Readers forum - GWR or POAT?

Posted: 29 September 2005
Issue: Vol 155, Issue 4027

Mrs S transferred a 50% share in a property, which was at that time subject to an agricultural tenancy, into a discretionary settlement in March 1987. The beneficiaries were her son, Mr H, and grandchildren. Mrs S died in December 1990 leaving the remaining 50% share to her husband, Mr S, who transferred this direct to the son by means of a deed of variation in 1991.
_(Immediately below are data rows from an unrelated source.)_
(** X9.  [repeat(item, r)] collects to [r] copies of [item], none when
    [r] is zero or negative; with [r = +Infinity] collecting never
    returns, while [take(n)] of it returns [n] copies. *)
Theorem repeat_collect {A : Type} (item : A) (r : Z) (k : nat) (w : W) :
  collect (S (Z.to_nat r) + k) (repeat item (Fin r)) w
  = Ret (List.repeat item (Z.to_nat r)) w
  /\ (forall fuel, collect fuel (repeat item PosInf) w = OutOfFuel)
  /\ (forall n,
        collect (S n + k) (take (Fin (Z.of_nat n)) (repeat item PosInf)) w
        = Ret (List.repeat item n) w).
Proof.
  split; [|split].
  - apply (spread_repeat item r (Z.to_nat r) 0%Z). lia.
  - intros fuel. apply (spread_repeat_unbounded item fuel 0%Z).
  - intros n. rewrite collect_take. unfold pulls. cbv zeta.
    change (cursor (factory (repeat item PosInf) tt)) with (Fin 0).
    rewrite (next_n_repeat_unbounded item (S n) 0%Z k w). cbn [omap].
    now rewrite firstn_repeat_le by lia.
Qed.

(** X10.  Collecting [range(a, +Infinity)] never returns, whatever the
    fuel; bounded by [take(n)] it returns [a, a+1, ..., a+n-1] after
    [n + 1] iterations as long as these stay within [2^53] in magnitude.
    Past [2^53] the increment no longer moves: [take(3)] from [2^53 - 1]
    returns [2^53 - 1, 2^53, 2^53]. *)
Theorem range_unbounded (a : Z) (w : W) :
  (forall fuel, collect fuel (range (Fin a) PosInf) w = OutOfFuel)
  /\ (forall n k,
        (- 2 ^ 53 <= a)%Z -> (a + Z.of_nat n <= 2 ^ 53 + 1)%Z ->
        collect (S n + k) (take (Fin (Z.of_nat n)) (range (Fin a) PosInf)) w
        = Ret (ascending a n) w)
  /\ (forall k,
        collect (4 + k)
          (take (Fin 3) (range (Fin 9007199254740991) PosInf)) w
        = Ret [Fin 9007199254740991; Fin 9007199254740992;
               Fin 9007199254740992] w).
Proof.
  split; [|split].
  - intros fuel. apply spread_range_unbounded.
  - intros n k Lo Hi. rewrite collect_take. unfold pulls. cbv zeta.
    change (cursor (factory (range (Fin a) PosInf) tt)) with (Fin a).
    destruct (next_n_range_unbounded a n a k w Lo Hi) as (j & ->).
    cbn [omap]. rewrite firstn_app, ascending_length, Nat.sub_diag.
    cbn [firstn]. rewrite app_nil_r.
    rewrite firstn_all2 by (rewrite ascending_length; lia). reflexivity.
  - intros k. vm_compute. reflexivity.
Qed.

(** X11.  [take(count)] with [count] zero, negative or [-Infinity]
    yields nothing, after pulling one item from its parent;
    [take(+Infinity)] is its parent. *)
Theorem take_edge_counts {A : Type} (p : @Iter W A) (fuel : nat) (w : W) :
  (forall z, (z <= 0)%Z ->
     collect fuel (take (Fin z) p) w
     = omap (fun _ => []) (pulls fuel 1 p w))
  /\ collect fuel (take NegInf p) w = omap (fun _ => []) (pulls fuel 1 p w)
  /\ collect fuel (take PosInf p) w = collect fuel p w.
Proof.
  split; [|split].
  - intros z L. apply spread_take_nothing. unfold num_geb. cbn.
    now replace (0 <? z)%Z with false by (symmetry; apply Z.ltb_ge; lia).
  - now apply spread_take_nothing.
  - apply (spread_take_everything p fuel 0%Z).
Qed.

(** X12.  Two [take] stages keep the smaller bound: over a finite parent
    [take(n).take(m)] collects to the first [min m n] items. *)
Theorem take_take {A : Type} (p : @Iter W A) (n m fuel : nat) (w : W)
  (items : list A) (w' : W) :
  collect fuel p w = Ret items w' ->
  exists w'',
    collect fuel (take (Fin (Z.of_nat m)) (take (Fin (Z.of_nat n)) p)) w
    = Ret (firstn (Nat.min m n) items) w''.
Proof.
  intros E.
  destruct (collect_take_finite p n fuel w _ _ E) as (w1 & T & _).
  destruct (collect_take_finite _ m fuel w _ _ T) as (w2 & T' & _).
  exists w2. now rewrite T', firstn_firstn.
Qed.

(** X13.  An exception raised by the parent while it produces any of
    its first [n + 1] items comes out of [take(n)]: also one raised for
    the item after the [n]-th, which [take] would have dropped. *)
Theorem take_propagates_error {A : Type} (p : @Iter W A) (n fuel : nat)
  (w : W) (e : Error) (w' : W) :
  pulls fuel (S n) p w = Raise e w' ->
  collect fuel (take (Fin (Z.of_nat n)) p) w = Raise e w'.
Proof. intros E. now rewrite collect_take, E. Qed.

(** X14.  Over a finite sequence [reduce(f, i)] is the last value that
    [scan(f, i)] yields, and [i] when [scan] yields nothing. *)
Theorem scan_last_is_reduce {A B : Type} (f : B -> A -> B) (i : B)
  (p : @Iter W A) (fuel : nat) (w : W) (items : list A) (w' : W) :
  collect fuel p w = Ret items w' ->
  exists outs,
    collect fuel (scan f i p) w = Ret outs w'
    /\ length outs = length items
    /\ reduce fuel f i p w = Ret (last outs i) w'.
Proof.
  intros E. exists (running f i items).
  split; [|split].
  - unfold collect in *. cbv zeta in *.
    change (cursor (factory (scan f i p) tt))
      with (i, cursor (factory p tt)).
    now rewrite spread_scan, E.
  - apply running_length.
  - rewrite running_last. now apply reduce_loop_spread.
Qed.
The tenancy came to an end in 1992 and the widower then moved into the property, paying a full market rent. The trust's share of the property was transferred to the beneficiary, Mr H, in 1998 so he now owns the whole. An added complication is that the cost of improvements and repairs carried out by Mr S were shown as a loan to the son in his property business accounts and this was reduced annually by the rent due. However, this loan was subsequently eliminated by the annual rent and, for future years, the rent was shown as a deficit increasing annually with interest at a market rate being charged and accrued. The intention was that this should be repaid out of Mr S's estate on death.
This situation is obviously far from ideal and we now have to unravel it in the light of the pre-owned assets legislation. Is the existence of the commercial rate of interest sufficient to remove any reservation of benefit or does the fact that no money changes hands invalidate this? If there is a reservation of benefit on the 50% subject to the deed of variation, does this then confer an interest in possession of the remaining 50% by virtue of his occupation of the whole? Will the outstanding loan be a legitimate expense of the estate on Mr S's death, or will it be caught by FA 1986, s 103?
It would seem that this would be caught by either the gift with reservation of benefit (GWR) or pre-owned assets (POAT) provisions and the only way around it is for the whole of the loan to be repaid, possibly writing off the accrued interest, but comments would be welcomed.